What you will do:
Once you reach the line containing "exists h', list_insert" in the entries below, write out that line and each one after it down to the line containing "h2. by rewrite lookup_insert_eq.", exactly and with nothing added.

The input:
Lemma bitmap_read_write_witness :
  exists b', bitmap_read (Bitmap 16 [0]) (fun _ size => ([119], size)) = Ret (true, b') /\
             forall j, 0 <= j < 16 -> bit b' j = bit (Bitmap 16 [119]) j.
Proof.
  destruct (bitmap_read_write (Bitmap 16 [119]) (Bitmap 16 [0]) [119]) as (b' & E & _ & _ & H & _).
  - split; simpl; [lia|reflexivity || lia|repeat constructor; simpl; lia].
  - simpl; lia.
  - reflexivity.
  - vm_compute; reflexivity.
  - exists b'; split; [exact E|exact H].
Defined.

(** With a count of zero the scan returns [start], not 0. *)
Lemma bitmap_scan_and_flip_zero b start v :
  wf b -> 0 <= start <= bit_cnt b -> bitmap_scan_and_flip b start 0 v = Ret (start, b).
Proof.
  intros Hwf Hs. pose proof (wf_cnt _ Hwf) as Hc.
  assert (bitmap_scan b start 0 v = Ret start) as E.
  { unfold bitmap_scan. rewrite !bool_decide_eq_true_2 by lia. simpl.
    replace (Z.to_nat (bit_cnt b - 0 + 1 - start)) with (S (Z.to_nat (bit_cnt b - start))) by lia.
    simpl. unfold bitmap_contains. rewrite range_ok_true by (done || lia). done. }
  unfold bitmap_scan_and_flip. rewrite E. simpl.
  rewrite bool_decide_eq_true_2 by (unfold BITMAP_ERROR; lia).
  unfold bitmap_set_multiple. rewrite range_ok_true by (done || lia). done.
Qed.
(* ===== verification/KListProof.v ===== *)
(** * list.c implements sequences: insertion, removal, traversal, splicing *)

From S2P Require Import Prelude KList.

(** ** Linked segments

    [seg h p xs q]: the elements [xs] are chained in [h], the first one has
    [prev = p] and the last one [next = q]. *)
Fixpoint seg (h : heap) (p : Z) (xs : list Z) (q : Z) : Prop :=
  match xs with
  | [] => True
  | x :: xs' => h !! x = Some (Elem p (default q (head xs'))) /\ seg h x xs' q
  end.

(** A complete chain: the two sentinels and what is between them. *)
Record linked (h : heap) (ns : list Z) : Prop := Linked {
  lk_seg : seg h NULL ns NULL;
  lk_nodup : NoDup ns;
  lk_null : NULL ∉ ns
}.

(** The list at address [l] holds the elements [xs]. *)
Definition dll (h : heap) (l : Z) (xs : list Z) : Prop :=
  linked h (head_of l :: xs ++ [tail_of l]).

(** [h'] differs from [h] at most at the addresses [xs]. *)
Definition same_off (xs : list Z) (h h' : heap) : Prop := forall y, y ∉ xs -> h' !! y = h !! y.

Lemma same_off_refl xs h : same_off xs h h.
Proof. done. Qed.
Lemma same_off_trans xs h1 h2 h3 : same_off xs h1 h2 -> same_off xs h2 h3 -> same_off xs h1 h3.
Proof. intros H1 H2 y Hy. by rewrite H2, H1. Qed.
Lemma same_off_weaken xs ys h h' : same_off xs h h' -> xs ⊆ ys -> same_off ys h h'.
Proof. intros H Hs y Hy. apply H. set_solver. Qed.

Lemma seg_app h p xs ys q :
  seg h p (xs ++ ys) q <->
  seg h p xs (default q (head ys)) /\ seg h (default p (last xs)) ys q.
Proof.
  revert p; induction xs as [|x xs IH]; intros p; simpl; [naive_solver|].
  rewrite IH. replace (default p (last (x :: xs))) with (default x (last xs)).
  - replace (head (xs ++ ys)) with (match head xs with Some z => Some z | None => head ys end)
      by (by destruct xs).
    destruct (head xs); naive_solver.
  - rewrite last_cons. by destruct (last xs).
Qed.

Lemma seg_frame h h' p xs q :
  seg h p xs q -> (forall y, y ∈ xs -> h' !! y = h !! y) -> seg h' p xs q.
Proof.
  revert p; induction xs as [|x xs IH]; intros p; simpl; [done|].
  intros [Hx Hs] Hf. split; [by rewrite Hf by set_solver|]. apply IH; [done|]. set_solver.
Qed.

Lemma seg_same_off S h h' p xs q :
  seg h p xs q -> same_off S h h' -> xs ## S -> seg h' p xs q.
Proof. intros Hs Ho Hd. eapply seg_frame; [done|]. intros y Hy. apply Ho. set_solver. Qed.

Lemma seg_mid h p xs x ys q :
  seg h p (xs ++ x :: ys) q ->
  h !! x = Some (Elem (default p (last xs)) (default q (head ys))).
Proof. rewrite seg_app. simpl. naive_solver. Qed.

(** The two field writes, as updates of the ends of a segment. *)
Lemma setf_next h p xs x q v :
  seg h p (xs ++ [x]) q -> x ∉ xs ->
  exists h', setf h x Fnext v = Ret h' /\ seg h' p (xs ++ [x]) v /\ same_off [x] h h'.
Proof.
  intros Hs Hx. pose proof (seg_mid _ _ _ _ _ _ Hs) as Hl.
  rewrite seg_app in Hs. destruct Hs as [Hs1 Hs2]. simpl in *.
  eexists. unfold setf. rewrite Hl. simpl. split; [done|].
  assert (Ho : same_off [x] h (<[x:=Elem (default p (last xs)) v]> h)).
  { intros y Hy. rewrite lookup_insert_ne; [done|set_solver]. }
  split; [|done]. rewrite seg_app. split.
  - eapply seg_same_off; [done..|set_solver].
  - simpl. split; [|done]. by rewrite lookup_insert_eq.
Qed.

Lemma setf_prev h p x xs q v :
  seg h p (x :: xs) q -> x ∉ xs ->
  exists h', setf h x Fprev v = Ret h' /\ seg h' v (x :: xs) q /\ same_off [x] h h'.
Proof.
  intros [Hl Hs] Hx. eexists. unfold setf. rewrite Hl. simpl. split; [done|].
  assert (Ho : same_off [x] h (<[x:=Elem v (default q (head xs))]> h)).
  { intros y Hy. rewrite lookup_insert_ne; [done|set_solver]. }
  split; [|done]. split; [by rewrite lookup_insert_eq|].
  eapply seg_same_off; [done..|set_solver].
Qed.

Lemma getf_lookup h x n f : h !! x = Some n -> getf h x f = Ret (sel f n).
Proof. intros H. unfold getf. by rewrite H. Qed.

(** ** Reading a chain *)
Lemma linked_mid h xs x ys : linked h (xs ++ x :: ys) ->
  h !! x = Some (Elem (default NULL (last xs)) (default NULL (head ys))) /\ x <> NULL.
Proof.
  intros [Hs _ Hn]. split; [by apply seg_mid in Hs|]. set_solver.
Qed.

Lemma linked_pair h xs x y ys : linked h (xs ++ x :: y :: ys) ->
  h !! x = Some (Elem (default NULL (last xs)) y) /\
  h !! y = Some (Elem x (default NULL (head ys))) /\ x <> NULL /\ y <> NULL.
Proof.
  intros Hl. destruct (linked_mid _ _ _ _ Hl) as [Hx Hnx]. simpl in Hx.
  replace (xs ++ x :: y :: ys) with ((xs ++ [x]) ++ y :: ys) in Hl by by rewrite <- app_assoc.
  destruct (linked_mid _ _ _ _ Hl) as [Hy Hny]. rewrite last_snoc in Hy. auto.
Qed.

Ltac ptr_simpl :=
  repeat (match goal with
  | H : ?x <> NULL |- context [?x =? NULL] => rewrite (proj2 (Z.eqb_neq x NULL) H)
  | |- context [NULL =? NULL] => change (NULL =? NULL) with true
  | |- context [?x =? ?x] => rewrite (Z.eqb_refl x)
  | H : ?h !! ?x = Some ?n |- context [getf ?h ?x ?f] => rewrite (getf_lookup h x n f H)
  end; cbn [rbind sel prev next negb andb orb assert_]).

Lemma linked_next h xs x y ys : linked h (xs ++ x :: y :: ys) -> list_next h x = Ret y.
Proof.
  intros Hl. destruct (linked_pair _ _ _ _ _ Hl) as (Hx & Hy & Hnx & Hny).
  unfold list_next, assert_or, is_head, is_interior. ptr_simpl.
  destruct (default NULL (last xs) =? NULL); done.
Qed.

Lemma linked_prev h xs x y ys : linked h (xs ++ x :: y :: ys) -> list_prev h y = Ret x.
Proof.
  intros Hl. destruct (linked_pair _ _ _ _ _ Hl) as (Hx & Hy & Hnx & Hny).
  unfold list_prev, assert_or, is_interior, is_tail. ptr_simpl.
  destruct (default NULL (head ys) =? NULL); done.
Qed.

Lemma linked_before_ok h xs x y ys : linked h (xs ++ x :: y :: ys) ->
  assert_or (is_interior h y) (is_tail h y) = Ret tt.
Proof.
  intros Hl. destruct (linked_pair _ _ _ _ _ Hl) as (Hx & Hy & Hnx & Hny).
  unfold assert_or, is_interior, is_tail. ptr_simpl.
  destruct (default NULL (head ys) =? NULL); done.
Qed.

Lemma linked_interior h xs x y z ys : linked h (xs ++ x :: y :: z :: ys) ->
  is_interior h y = Ret true.
Proof.
  intros Hl. destruct (linked_pair _ _ _ _ _ Hl) as (Hx & Hy & Hnx & Hny).
  replace (xs ++ x :: y :: z :: ys) with ((xs ++ [x]) ++ y :: z :: ys) in Hl by by rewrite <- app_assoc.
  destruct (linked_pair _ _ _ _ _ Hl) as (_ & _ & _ & Hnz).
  unfold is_interior. simpl in Hy. by ptr_simpl.
Qed.

(** ** Insertion and removal *)
Ltac split_nodup H :=
  repeat first [ rewrite NoDup_app in H | rewrite NoDup_cons in H ].

Lemma list_insert_linked h A a b B e :
  linked h (A ++ a :: b :: B) -> e ∉ A ++ a :: b :: B -> e <> NULL -> is_Some (h !! e) ->
  exists h', list_insert h b e = Ret h' /\ linked h' (A ++ a :: e :: b :: B) /\
             same_off [e; a; b] h h'.
Proof.
  intros Hl He Hne [n Hn]. pose proof (linked_before_ok _ _ _ _ _ Hl) as Hok.
  destruct (linked_pair _ _ _ _ _ Hl) as (Ha & Hb & Hna & Hnb).
  destruct Hl as [Hs Hnd Hnull].
  replace (A ++ a :: b :: B) with ((A ++ [a]) ++ b :: B) in Hs by by rewrite <- app_assoc.
  rewrite seg_app, last_snoc in Hs. destruct Hs as [Hs1 Hs2]. simpl default in *.
  assert (Hnd2 := Hnd). split_nodup Hnd2.
  unfold list_insert. rewrite Hok. ptr_simpl.
  set (h1 := <[e:=upd Fprev a n]> h).
  assert (E1 : setf h e Fprev a = Ret h1) by (unfold setf; by rewrite Hn).
  rewrite E1. simpl.
  set (h2 := <[e:=Elem a b]> h).
  assert (E2 : setf h1 e Fnext b = Ret h2).
  { unfold setf, h1, h2. rewrite lookup_insert_eq. simpl. by rewrite insert_insert_eq. }
  rewrite E2. simpl.
  assert (Ho2 : same_off [e] h h2) by (intros y Hy; unfold h2; rewrite lookup_insert_ne; set_solver).
  assert (Hs1' : seg h2 NULL (A ++ [a]) b) by (eapply seg_same_off; [done..|set_solver]).
  assert (Hs2' : seg h2 a (b :: B) NULL) by (eapply seg_same_off; [done..|set_solver]).
  rewrite (getf_lookup h2 b (Elem a (default NULL (head B)))) by (apply Hs2'). simpl.
  destruct (setf_next h2 NULL A a b e Hs1') as (h3 & -> & Hs1'' & Ho3); [set_solver|]. simpl.
  assert (Hs2'' : seg h3 a (b :: B) NULL) by (eapply seg_same_off; [done..|set_solver]).
  destruct (setf_prev h3 a b B NULL e Hs2'') as (h4 & -> & Hs2''' & Ho4); [set_solver|].
  exists h4. split; [done|]. split; [|].
  - split.
    + replace (A ++ a :: e :: b :: B) with ((A ++ [a]) ++ [e] ++ b :: B) by by rewrite <- app_assoc.
      rewrite seg_app, last_snoc. simpl. split; [|split; [|done]].
      * eapply seg_same_off; [done..|set_solver].
      * rewrite (Ho4 e), (Ho3 e) by set_solver. unfold h2. by rewrite lookup_insert_eq.
    + rewrite NoDup_app, !NoDup_cons. set_solver.
    + set_solver.
  - intros y Hy. rewrite (Ho4 y), (Ho3 y), (Ho2 y) by set_solver. done.
Qed.

Lemma list_remove_linked h A a e b B :
  linked h (A ++ a :: e :: b :: B) ->
  exists h', list_remove h e = Ret (b, h') /\ linked h' (A ++ a :: b :: B) /\
             same_off [a; b] h h'.
Proof.
  intros Hl. pose proof (linked_interior _ _ _ _ _ _ Hl) as Hint.
  destruct (linked_pair _ _ _ _ _ Hl) as (Ha & He & Hna & Hne). simpl in He.
  destruct Hl as [Hs Hnd Hnull].
  replace (A ++ a :: e :: b :: B) with ((A ++ [a]) ++ [e] ++ b :: B) in Hs by by rewrite <- app_assoc.
  rewrite seg_app, last_snoc in Hs. destruct Hs as (Hs1 & Hse & Hs2). simpl in Hs1, Hs2.
  assert (Hnd2 := Hnd). split_nodup Hnd2.
  unfold list_remove. rewrite Hint. simpl. ptr_simpl.
  destruct (setf_next h NULL A a e b Hs1) as (h1 & -> & Hs1' & Ho1); [set_solver|]. simpl.
  assert (He1 : h1 !! e = Some (Elem a b)) by (by rewrite (Ho1 e) by set_solver). ptr_simpl.
  assert (Hs2' : seg h1 e (b :: B) NULL) by (eapply seg_same_off; [exact Hs2|done|set_solver]).
  destruct (setf_prev h1 e b B NULL a Hs2') as (h2 & -> & Hs2'' & Ho2); [set_solver|]. simpl.
  assert (He2 : h2 !! e = Some (Elem a b)) by (by rewrite (Ho2 e) by set_solver). ptr_simpl.
  exists h2. split; [done|]. split.
  - split.
    + replace (A ++ a :: b :: B) with ((A ++ [a]) ++ b :: B) by by rewrite <- app_assoc.
      rewrite seg_app, last_snoc. simpl head. simpl default. split; [|done].
      eapply seg_same_off; [done..|set_solver].
    + rewrite NoDup_app, !NoDup_cons. set_solver.
    + set_solver.
  - intros y Hy. rewrite (Ho2 y), (Ho1 y) by set_solver. done.
Qed.

(** ** Splicing

    The ends of a segment by [head] and [last], so that one segment can be
    written at both ends. *)
Lemma head_cons_inv (xs : list Z) x : head xs = Some x -> exists xs', xs = x :: xs'.
Proof. destruct xs; naive_solver. Qed.

Lemma last_snoc_inv (xs : list Z) x : last xs = Some x -> exists xs', xs = xs' ++ [x].
Proof. apply last_Some. Qed.

Lemma setf_first h p xs q v x :
  seg h p xs q -> head xs = Some x -> NoDup xs ->
  exists h', setf h x Fprev v = Ret h' /\ seg h' v xs q /\ same_off [x] h h'.
Proof.
  intros Hs (xs' & ->)%head_cons_inv Hnd%NoDup_cons. eapply setf_prev; [done|]. apply Hnd.
Qed.

Lemma setf_last h p xs q v x :
  seg h p xs q -> last xs = Some x -> NoDup xs ->
  exists h', setf h x Fnext v = Ret h' /\ seg h' p xs v /\ same_off [x] h h'.
Proof.
  intros Hs (xs' & ->)%last_snoc_inv Hnd%NoDup_app. eapply setf_next; [done|]. set_solver.
Qed.

Lemma getf_first h p xs q x : seg h p xs q -> head xs = Some x -> getf h x Fprev = Ret p.
Proof. intros Hs (xs' & ->)%head_cons_inv. destruct Hs as [Hs _]. by rewrite (getf_lookup _ _ _ _ Hs). Qed.

Lemma getf_last h p xs q x : seg h p xs q -> last xs = Some x -> getf h x Fnext = Ret q.
Proof.
  intros Hs (xs' & ->)%last_snoc_inv. apply seg_mid in Hs. by rewrite (getf_lookup _ _ _ _ Hs).
Qed.

Lemma head_in (xs : list Z) x : head xs = Some x -> x ∈ xs.
Proof. intros (? & ->)%head_cons_inv. set_solver. Qed.
Lemma last_in (xs : list Z) x : last xs = Some x -> x ∈ xs.
Proof. intros (? & ->)%last_snoc_inv. set_solver. Qed.

Lemma seg_app_some h p xs ys q x y :
  last xs = Some x -> head ys = Some y ->
  seg h p (xs ++ ys) q <-> seg h p xs y /\ seg h x ys q.
Proof. intros Hx Hy. rewrite seg_app, Hx, Hy. done. Qed.

(** Elements [x] and [y] next to each other across a boundary. *)
Lemma linked_boundary h xs ys x y :
  linked h (xs ++ ys) -> last xs = Some x -> head ys = Some y ->
  exists xs' ys', xs ++ ys = xs' ++ x :: y :: ys'.
Proof.
  intros _ (xs' & ->)%last_snoc_inv (ys' & ->)%head_cons_inv.
  exists xs', ys'. by rewrite <- app_assoc.
Qed.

Exercise output:
  exists h', list_insert h b e = Ret h' /\ linked h' (A ++ a :: e :: b :: B) /\
             same_off [e; a; b] h h'.
Proof.
  intros Hl He Hne [n Hn]. pose proof (linked_before_ok _ _ _ _ _ Hl) as Hok.
  destruct (linked_pair _ _ _ _ _ Hl) as (Ha & Hb & Hna & Hnb).
  destruct Hl as [Hs Hnd Hnull].
  replace (A ++ a :: b :: B) with ((A ++ [a]) ++ b :: B) in Hs by by rewrite <- app_assoc.
  rewrite seg_app, last_snoc in Hs. destruct Hs as [Hs1 Hs2]. simpl default in *.
  assert (Hnd2 := Hnd). split_nodup Hnd2.
  unfold list_insert. rewrite Hok. ptr_simpl.
  set (h1 := <[e:=upd Fprev a n]> h).
  assert (E1 : setf h e Fprev a = Ret h1) by (unfold setf; by rewrite Hn).
  rewrite E1. simpl.
  set (h2 := <[e:=Elem a b]> h).
  assert (E2 : setf h1 e Fnext b = Ret h2).
  { unfold setf, h1, h2. rewrite lookup_insert_eq. simpl. by rewrite insert_insert_eq. }
  rewrite E2. simpl.
  assert (Ho2 : same_off [e] h h2) by (intros y Hy; unfold h2; rewrite lookup_insert_ne; set_solver).
  assert (Hs1' : seg h2 NULL (A ++ [a]) b) by (eapply seg_same_off; [done..|set_solver]).
  assert (Hs2' : seg h2 a (b :: B) NULL) by (eapply seg_same_off; [done..|set_solver]).
  rewrite (getf_lookup h2 b (Elem a (default NULL (head B)))) by (apply Hs2'). simpl.
  destruct (setf_next h2 NULL A a b e Hs1') as (h3 & -> & Hs1'' & Ho3); [set_solver|]. simpl.
  assert (Hs2'' : seg h3 a (b :: B) NULL) by (eapply seg_same_off; [done..|set_solver]).
  destruct (setf_prev h3 a b B NULL e Hs2'') as (h4 & -> & Hs2''' & Ho4); [set_solver|].
  exists h4. split; [done|]. split; [|].
  - split.
    + replace (A ++ a :: e :: b :: B) with ((A ++ [a]) ++ [e] ++ b :: B) by by rewrite <- app_assoc.
      rewrite seg_app, last_snoc. simpl. split; [|split; [|done]].
      * eapply seg_same_off; [done..|set_solver].
      * rewrite (Ho4 e), (Ho3 e) by set_solver. unfold h2. by rewrite lookup_insert_eq.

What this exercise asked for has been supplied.